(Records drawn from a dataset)
>>>
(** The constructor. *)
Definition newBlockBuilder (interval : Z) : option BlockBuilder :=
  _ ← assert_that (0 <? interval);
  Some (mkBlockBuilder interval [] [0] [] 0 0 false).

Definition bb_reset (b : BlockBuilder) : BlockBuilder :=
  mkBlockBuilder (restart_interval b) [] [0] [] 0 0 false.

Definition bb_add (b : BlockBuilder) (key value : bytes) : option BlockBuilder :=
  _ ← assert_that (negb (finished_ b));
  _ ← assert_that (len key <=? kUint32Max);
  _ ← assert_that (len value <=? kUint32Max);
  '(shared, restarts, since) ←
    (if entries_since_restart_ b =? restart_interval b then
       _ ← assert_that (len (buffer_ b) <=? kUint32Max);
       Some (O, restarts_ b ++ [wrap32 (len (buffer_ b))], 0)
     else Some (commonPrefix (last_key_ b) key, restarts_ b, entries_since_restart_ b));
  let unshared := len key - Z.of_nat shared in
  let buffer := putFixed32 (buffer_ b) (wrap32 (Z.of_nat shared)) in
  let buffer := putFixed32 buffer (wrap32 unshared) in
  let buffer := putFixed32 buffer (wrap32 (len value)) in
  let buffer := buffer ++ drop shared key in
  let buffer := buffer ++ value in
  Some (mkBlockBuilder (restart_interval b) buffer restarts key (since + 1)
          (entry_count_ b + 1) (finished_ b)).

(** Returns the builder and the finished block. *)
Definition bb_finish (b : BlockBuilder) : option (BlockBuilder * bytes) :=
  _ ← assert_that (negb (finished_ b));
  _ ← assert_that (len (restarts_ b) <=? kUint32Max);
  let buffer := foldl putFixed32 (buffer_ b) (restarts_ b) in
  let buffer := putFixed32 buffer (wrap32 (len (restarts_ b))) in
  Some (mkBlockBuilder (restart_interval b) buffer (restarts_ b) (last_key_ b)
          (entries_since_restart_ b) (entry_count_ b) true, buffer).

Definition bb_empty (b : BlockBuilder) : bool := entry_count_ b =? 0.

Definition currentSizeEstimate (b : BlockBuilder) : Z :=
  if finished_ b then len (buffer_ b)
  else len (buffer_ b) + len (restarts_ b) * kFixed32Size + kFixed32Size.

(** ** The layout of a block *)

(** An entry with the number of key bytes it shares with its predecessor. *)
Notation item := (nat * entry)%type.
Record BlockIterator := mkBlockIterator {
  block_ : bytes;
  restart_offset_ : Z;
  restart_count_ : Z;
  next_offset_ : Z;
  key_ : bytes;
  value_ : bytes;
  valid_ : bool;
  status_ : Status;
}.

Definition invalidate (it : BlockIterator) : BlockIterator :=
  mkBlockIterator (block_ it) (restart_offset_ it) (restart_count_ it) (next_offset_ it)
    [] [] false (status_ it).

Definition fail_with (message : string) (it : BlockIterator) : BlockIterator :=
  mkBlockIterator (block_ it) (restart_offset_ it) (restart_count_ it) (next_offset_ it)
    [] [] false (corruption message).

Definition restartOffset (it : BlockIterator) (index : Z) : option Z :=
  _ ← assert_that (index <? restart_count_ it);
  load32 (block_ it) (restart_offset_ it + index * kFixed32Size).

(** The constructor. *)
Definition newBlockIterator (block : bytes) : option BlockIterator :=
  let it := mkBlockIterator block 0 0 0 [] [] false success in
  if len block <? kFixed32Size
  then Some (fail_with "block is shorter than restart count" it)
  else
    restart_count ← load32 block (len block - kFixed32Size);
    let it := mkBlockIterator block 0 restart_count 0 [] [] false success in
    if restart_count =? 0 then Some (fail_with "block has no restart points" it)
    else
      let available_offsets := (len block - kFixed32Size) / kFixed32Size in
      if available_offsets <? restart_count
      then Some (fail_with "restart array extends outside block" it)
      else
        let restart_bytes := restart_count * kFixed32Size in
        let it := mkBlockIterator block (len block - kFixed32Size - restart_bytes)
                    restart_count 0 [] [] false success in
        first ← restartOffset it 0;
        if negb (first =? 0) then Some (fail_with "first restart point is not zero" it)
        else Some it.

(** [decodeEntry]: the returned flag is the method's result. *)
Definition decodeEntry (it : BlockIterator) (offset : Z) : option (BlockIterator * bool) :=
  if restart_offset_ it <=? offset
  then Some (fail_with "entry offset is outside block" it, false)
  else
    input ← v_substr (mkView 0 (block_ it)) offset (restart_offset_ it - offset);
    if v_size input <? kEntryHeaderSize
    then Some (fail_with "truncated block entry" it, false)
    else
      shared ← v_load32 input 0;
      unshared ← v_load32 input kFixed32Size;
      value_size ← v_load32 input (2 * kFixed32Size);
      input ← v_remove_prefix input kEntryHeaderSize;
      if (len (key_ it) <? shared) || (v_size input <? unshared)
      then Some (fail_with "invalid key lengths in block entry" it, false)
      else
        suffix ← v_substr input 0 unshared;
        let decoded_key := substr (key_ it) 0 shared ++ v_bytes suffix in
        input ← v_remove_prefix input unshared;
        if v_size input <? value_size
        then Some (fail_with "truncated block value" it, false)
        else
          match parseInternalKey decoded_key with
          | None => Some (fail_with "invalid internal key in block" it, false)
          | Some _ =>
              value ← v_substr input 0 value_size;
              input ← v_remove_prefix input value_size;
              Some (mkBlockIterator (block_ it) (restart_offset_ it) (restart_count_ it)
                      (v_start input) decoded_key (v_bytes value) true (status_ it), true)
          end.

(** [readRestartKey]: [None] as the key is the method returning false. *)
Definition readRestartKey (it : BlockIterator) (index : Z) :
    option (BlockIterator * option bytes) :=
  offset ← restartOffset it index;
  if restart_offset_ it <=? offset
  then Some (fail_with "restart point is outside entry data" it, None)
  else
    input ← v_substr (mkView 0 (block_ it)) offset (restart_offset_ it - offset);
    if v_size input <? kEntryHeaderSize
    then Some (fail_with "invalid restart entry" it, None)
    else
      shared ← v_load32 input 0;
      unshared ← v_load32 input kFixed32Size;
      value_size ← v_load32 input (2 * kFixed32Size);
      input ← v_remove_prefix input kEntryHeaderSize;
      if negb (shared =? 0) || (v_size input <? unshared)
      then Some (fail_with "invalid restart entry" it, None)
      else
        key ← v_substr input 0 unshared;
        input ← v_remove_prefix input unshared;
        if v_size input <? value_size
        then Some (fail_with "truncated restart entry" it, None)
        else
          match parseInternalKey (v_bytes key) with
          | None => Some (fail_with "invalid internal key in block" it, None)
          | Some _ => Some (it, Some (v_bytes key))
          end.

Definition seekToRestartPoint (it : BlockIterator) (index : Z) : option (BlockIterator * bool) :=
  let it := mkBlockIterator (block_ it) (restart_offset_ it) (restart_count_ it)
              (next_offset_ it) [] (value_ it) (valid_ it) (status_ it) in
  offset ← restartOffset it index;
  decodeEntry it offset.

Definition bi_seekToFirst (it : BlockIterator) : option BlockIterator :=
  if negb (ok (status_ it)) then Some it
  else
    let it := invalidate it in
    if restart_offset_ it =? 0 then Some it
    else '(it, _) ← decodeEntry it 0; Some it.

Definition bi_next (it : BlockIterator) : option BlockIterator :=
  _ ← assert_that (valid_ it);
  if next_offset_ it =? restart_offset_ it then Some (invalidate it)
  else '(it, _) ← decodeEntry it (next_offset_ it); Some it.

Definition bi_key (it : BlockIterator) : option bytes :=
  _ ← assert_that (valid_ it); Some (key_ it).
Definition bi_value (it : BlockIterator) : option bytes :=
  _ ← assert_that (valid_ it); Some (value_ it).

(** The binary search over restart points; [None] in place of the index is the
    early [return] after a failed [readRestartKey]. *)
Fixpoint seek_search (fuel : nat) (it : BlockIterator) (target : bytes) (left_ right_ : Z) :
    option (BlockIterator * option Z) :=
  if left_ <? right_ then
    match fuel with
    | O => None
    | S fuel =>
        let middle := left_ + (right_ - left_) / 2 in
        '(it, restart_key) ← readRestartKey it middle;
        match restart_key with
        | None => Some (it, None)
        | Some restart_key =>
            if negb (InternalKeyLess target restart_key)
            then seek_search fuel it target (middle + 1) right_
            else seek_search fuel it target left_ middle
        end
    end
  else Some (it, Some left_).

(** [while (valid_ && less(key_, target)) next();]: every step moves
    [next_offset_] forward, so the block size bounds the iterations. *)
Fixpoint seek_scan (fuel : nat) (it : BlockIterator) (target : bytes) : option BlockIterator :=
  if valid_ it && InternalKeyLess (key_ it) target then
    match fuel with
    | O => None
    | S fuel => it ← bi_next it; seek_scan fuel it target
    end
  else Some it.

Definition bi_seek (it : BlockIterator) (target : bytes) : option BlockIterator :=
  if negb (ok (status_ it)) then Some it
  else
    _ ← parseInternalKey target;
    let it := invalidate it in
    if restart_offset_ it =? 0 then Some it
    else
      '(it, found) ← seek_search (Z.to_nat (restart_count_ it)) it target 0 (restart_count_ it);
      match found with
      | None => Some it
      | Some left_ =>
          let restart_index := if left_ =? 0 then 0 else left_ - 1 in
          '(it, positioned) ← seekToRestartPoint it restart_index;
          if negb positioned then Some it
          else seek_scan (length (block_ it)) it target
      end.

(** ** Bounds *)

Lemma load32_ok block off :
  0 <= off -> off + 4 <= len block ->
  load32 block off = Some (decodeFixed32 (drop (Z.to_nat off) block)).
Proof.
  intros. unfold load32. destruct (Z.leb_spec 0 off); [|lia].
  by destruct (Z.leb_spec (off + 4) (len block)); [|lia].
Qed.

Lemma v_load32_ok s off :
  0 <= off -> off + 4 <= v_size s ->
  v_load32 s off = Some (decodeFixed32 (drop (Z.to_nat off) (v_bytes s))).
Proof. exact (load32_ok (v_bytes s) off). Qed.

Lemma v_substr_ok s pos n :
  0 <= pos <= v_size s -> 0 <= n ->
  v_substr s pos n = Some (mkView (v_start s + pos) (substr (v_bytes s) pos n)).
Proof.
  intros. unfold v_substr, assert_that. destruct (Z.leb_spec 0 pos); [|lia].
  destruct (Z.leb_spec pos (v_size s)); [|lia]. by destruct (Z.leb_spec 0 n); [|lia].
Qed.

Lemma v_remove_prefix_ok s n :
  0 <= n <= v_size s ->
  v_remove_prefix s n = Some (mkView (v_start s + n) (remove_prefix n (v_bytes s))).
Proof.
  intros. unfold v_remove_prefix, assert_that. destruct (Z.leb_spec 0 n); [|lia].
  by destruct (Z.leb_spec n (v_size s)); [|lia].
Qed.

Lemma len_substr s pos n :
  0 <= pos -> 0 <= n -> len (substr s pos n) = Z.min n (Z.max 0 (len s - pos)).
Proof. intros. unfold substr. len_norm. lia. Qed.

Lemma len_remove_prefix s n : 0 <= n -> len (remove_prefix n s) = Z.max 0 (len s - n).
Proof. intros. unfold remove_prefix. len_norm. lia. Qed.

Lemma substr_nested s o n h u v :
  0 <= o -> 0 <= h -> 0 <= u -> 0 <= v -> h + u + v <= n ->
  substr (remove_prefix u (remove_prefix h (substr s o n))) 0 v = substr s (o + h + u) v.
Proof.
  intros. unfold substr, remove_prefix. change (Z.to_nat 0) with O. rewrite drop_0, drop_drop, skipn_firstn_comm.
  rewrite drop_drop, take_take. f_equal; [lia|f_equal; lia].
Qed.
<<<
> **EXERCISE BRIEF**
Pull every line containing the string "readRestartKey" out of the data above and copy it.

> **RESULT**
(** [readRestartKey]: [None] as the key is the method returning false. *)
Definition readRestartKey (it : BlockIterator) (index : Z) :
    early [return] after a failed [readRestartKey]. *)
        '(it, restart_key) ← readRestartKey it middle;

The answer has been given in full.